(EXTRACTED DATA Opens)
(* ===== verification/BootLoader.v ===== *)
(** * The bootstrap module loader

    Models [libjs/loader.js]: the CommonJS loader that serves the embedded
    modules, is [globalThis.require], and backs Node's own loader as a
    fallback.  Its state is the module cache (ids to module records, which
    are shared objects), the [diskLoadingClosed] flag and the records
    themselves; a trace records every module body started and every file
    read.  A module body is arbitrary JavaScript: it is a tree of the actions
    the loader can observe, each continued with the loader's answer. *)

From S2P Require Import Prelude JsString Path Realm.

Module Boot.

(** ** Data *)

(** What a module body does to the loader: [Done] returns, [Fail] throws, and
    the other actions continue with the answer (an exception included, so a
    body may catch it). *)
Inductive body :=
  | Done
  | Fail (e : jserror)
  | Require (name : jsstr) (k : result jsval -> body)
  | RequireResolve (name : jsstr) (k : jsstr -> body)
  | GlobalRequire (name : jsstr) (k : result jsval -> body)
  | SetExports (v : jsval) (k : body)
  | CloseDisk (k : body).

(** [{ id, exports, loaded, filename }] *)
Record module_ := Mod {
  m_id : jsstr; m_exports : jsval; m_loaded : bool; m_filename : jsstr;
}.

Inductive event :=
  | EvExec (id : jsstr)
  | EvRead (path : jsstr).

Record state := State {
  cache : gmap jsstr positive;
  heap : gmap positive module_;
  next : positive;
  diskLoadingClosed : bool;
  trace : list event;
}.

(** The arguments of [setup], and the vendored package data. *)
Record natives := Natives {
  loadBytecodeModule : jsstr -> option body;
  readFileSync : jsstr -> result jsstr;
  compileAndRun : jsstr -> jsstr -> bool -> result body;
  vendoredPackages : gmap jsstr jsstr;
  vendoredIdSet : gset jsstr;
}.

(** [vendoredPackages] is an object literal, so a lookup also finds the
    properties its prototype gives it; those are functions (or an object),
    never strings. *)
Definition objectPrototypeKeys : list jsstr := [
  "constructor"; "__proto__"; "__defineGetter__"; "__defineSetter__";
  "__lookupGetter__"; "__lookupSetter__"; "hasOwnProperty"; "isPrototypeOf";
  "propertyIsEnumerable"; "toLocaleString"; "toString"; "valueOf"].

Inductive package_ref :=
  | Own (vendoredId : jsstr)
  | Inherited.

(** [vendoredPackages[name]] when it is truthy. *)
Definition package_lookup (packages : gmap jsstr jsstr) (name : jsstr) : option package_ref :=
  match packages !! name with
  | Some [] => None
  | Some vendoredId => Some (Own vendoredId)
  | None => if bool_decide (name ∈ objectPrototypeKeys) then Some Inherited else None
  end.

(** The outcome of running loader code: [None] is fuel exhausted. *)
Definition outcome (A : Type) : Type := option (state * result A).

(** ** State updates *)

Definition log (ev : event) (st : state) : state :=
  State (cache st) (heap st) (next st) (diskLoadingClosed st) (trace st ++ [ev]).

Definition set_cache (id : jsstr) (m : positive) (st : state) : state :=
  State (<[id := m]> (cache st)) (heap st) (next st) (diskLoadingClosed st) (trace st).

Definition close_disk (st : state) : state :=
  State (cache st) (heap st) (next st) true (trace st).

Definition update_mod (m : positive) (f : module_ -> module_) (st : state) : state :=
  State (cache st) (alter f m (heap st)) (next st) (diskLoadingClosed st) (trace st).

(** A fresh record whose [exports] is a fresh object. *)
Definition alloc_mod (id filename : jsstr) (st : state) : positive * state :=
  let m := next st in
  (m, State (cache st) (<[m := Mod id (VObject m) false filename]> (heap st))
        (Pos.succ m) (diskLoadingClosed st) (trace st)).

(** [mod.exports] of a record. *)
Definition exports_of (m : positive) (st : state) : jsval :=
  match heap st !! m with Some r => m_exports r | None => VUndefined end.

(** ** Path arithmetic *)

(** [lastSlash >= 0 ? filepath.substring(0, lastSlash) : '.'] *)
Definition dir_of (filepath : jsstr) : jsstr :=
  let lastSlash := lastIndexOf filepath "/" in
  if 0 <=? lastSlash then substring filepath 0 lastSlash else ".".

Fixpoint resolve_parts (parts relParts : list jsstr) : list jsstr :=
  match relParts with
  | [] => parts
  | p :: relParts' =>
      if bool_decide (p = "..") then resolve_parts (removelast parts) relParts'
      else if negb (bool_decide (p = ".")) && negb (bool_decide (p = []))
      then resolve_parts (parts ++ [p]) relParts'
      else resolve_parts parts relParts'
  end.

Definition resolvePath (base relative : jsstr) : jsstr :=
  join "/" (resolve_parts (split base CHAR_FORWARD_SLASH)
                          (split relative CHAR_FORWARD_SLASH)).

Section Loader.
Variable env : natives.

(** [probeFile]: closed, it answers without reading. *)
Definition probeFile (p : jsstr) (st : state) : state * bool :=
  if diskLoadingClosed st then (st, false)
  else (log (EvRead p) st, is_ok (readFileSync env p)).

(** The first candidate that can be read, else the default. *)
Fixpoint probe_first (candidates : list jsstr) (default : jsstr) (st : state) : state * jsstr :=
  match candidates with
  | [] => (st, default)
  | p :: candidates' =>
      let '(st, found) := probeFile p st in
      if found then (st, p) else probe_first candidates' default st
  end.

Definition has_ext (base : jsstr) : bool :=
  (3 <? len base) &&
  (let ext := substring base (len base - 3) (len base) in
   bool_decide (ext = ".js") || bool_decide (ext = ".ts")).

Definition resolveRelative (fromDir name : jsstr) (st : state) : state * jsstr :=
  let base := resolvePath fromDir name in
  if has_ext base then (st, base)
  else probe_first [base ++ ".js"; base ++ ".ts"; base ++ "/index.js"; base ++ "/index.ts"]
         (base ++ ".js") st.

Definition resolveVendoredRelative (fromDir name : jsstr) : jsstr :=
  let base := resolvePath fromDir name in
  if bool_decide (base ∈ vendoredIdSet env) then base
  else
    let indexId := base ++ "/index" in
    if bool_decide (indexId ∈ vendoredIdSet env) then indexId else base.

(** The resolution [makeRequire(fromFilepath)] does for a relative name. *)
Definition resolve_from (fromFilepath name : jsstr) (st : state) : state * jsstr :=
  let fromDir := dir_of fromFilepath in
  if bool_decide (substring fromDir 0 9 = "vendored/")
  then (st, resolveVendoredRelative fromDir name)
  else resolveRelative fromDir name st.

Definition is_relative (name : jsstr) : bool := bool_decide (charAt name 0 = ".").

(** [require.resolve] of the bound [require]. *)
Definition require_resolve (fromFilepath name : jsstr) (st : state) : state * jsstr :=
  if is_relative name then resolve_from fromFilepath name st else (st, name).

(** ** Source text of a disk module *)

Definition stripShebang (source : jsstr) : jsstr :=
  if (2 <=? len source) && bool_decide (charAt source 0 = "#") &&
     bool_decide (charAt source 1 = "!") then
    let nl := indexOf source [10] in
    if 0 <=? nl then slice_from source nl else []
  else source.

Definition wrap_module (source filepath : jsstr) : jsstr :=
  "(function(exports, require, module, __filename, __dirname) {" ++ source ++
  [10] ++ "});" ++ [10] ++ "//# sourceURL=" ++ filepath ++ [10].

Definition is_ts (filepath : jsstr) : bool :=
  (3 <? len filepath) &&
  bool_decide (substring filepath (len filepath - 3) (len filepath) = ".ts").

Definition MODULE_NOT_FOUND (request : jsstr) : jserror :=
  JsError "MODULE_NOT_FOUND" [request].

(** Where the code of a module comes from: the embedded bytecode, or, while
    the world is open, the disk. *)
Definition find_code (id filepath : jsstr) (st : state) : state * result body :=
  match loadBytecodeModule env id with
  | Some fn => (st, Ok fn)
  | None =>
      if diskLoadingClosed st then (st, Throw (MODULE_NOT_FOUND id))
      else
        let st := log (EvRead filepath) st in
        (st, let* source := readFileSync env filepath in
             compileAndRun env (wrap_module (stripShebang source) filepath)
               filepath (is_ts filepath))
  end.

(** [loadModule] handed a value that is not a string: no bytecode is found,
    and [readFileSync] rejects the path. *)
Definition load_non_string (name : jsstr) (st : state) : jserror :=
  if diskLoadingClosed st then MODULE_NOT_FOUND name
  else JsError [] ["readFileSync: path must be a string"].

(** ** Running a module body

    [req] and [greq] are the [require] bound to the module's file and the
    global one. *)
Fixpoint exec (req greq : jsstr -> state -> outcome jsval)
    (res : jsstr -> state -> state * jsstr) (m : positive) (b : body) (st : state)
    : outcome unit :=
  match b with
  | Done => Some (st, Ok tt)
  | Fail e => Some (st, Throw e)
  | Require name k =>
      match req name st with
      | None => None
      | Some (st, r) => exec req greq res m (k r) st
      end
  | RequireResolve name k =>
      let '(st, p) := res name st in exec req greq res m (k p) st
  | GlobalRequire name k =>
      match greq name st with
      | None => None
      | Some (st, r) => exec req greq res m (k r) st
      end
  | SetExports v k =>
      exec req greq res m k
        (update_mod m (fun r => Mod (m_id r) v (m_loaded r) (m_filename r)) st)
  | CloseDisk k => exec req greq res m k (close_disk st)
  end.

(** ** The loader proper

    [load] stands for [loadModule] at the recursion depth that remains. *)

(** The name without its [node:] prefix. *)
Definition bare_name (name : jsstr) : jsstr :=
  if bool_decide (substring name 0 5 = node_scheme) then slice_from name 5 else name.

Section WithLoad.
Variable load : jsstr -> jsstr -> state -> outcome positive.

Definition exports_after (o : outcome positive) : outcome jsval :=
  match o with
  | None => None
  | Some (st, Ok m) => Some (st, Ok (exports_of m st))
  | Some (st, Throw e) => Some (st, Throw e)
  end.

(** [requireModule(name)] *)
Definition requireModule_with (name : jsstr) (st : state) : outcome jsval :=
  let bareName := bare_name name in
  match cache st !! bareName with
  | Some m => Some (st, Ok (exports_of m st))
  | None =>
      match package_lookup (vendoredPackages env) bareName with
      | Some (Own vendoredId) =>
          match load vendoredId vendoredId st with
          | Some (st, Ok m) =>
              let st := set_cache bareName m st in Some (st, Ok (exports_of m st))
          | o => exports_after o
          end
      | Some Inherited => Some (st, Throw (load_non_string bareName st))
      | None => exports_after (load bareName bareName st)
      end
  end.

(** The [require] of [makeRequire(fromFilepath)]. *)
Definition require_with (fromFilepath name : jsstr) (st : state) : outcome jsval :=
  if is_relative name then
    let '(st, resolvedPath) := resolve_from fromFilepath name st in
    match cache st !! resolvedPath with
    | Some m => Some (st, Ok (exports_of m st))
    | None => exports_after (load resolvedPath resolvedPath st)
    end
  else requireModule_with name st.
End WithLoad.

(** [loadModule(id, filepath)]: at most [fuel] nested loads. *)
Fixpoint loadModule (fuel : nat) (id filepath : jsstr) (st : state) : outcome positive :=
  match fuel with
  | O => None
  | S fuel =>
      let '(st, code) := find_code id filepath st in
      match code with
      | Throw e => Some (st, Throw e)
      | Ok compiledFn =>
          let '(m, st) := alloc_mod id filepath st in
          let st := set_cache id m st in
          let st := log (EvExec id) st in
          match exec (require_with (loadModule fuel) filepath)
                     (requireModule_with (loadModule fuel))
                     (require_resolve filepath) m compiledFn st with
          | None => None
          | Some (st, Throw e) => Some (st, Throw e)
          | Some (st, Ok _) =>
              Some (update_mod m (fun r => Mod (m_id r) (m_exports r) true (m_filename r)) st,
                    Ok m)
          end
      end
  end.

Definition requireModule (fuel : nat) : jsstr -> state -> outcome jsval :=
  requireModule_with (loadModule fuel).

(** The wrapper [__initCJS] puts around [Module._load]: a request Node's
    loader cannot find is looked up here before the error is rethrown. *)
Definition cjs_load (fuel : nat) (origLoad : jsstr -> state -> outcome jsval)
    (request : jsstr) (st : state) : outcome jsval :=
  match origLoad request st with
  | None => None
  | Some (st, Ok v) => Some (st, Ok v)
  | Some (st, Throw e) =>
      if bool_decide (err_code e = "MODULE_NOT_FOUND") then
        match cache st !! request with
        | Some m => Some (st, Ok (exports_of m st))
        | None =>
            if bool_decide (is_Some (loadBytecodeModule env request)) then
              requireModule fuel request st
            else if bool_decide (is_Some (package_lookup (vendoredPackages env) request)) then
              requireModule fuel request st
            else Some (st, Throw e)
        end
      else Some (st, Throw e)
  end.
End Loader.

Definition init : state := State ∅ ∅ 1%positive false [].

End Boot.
(EXTRACTED DATA Closes)
§ WORK REQUEST: With "EvExec" as the search string, filter the records and return each line that has it.

§ TASK OUTPUT:
  | EvExec (id : jsstr)
          let st := log (EvExec id) st in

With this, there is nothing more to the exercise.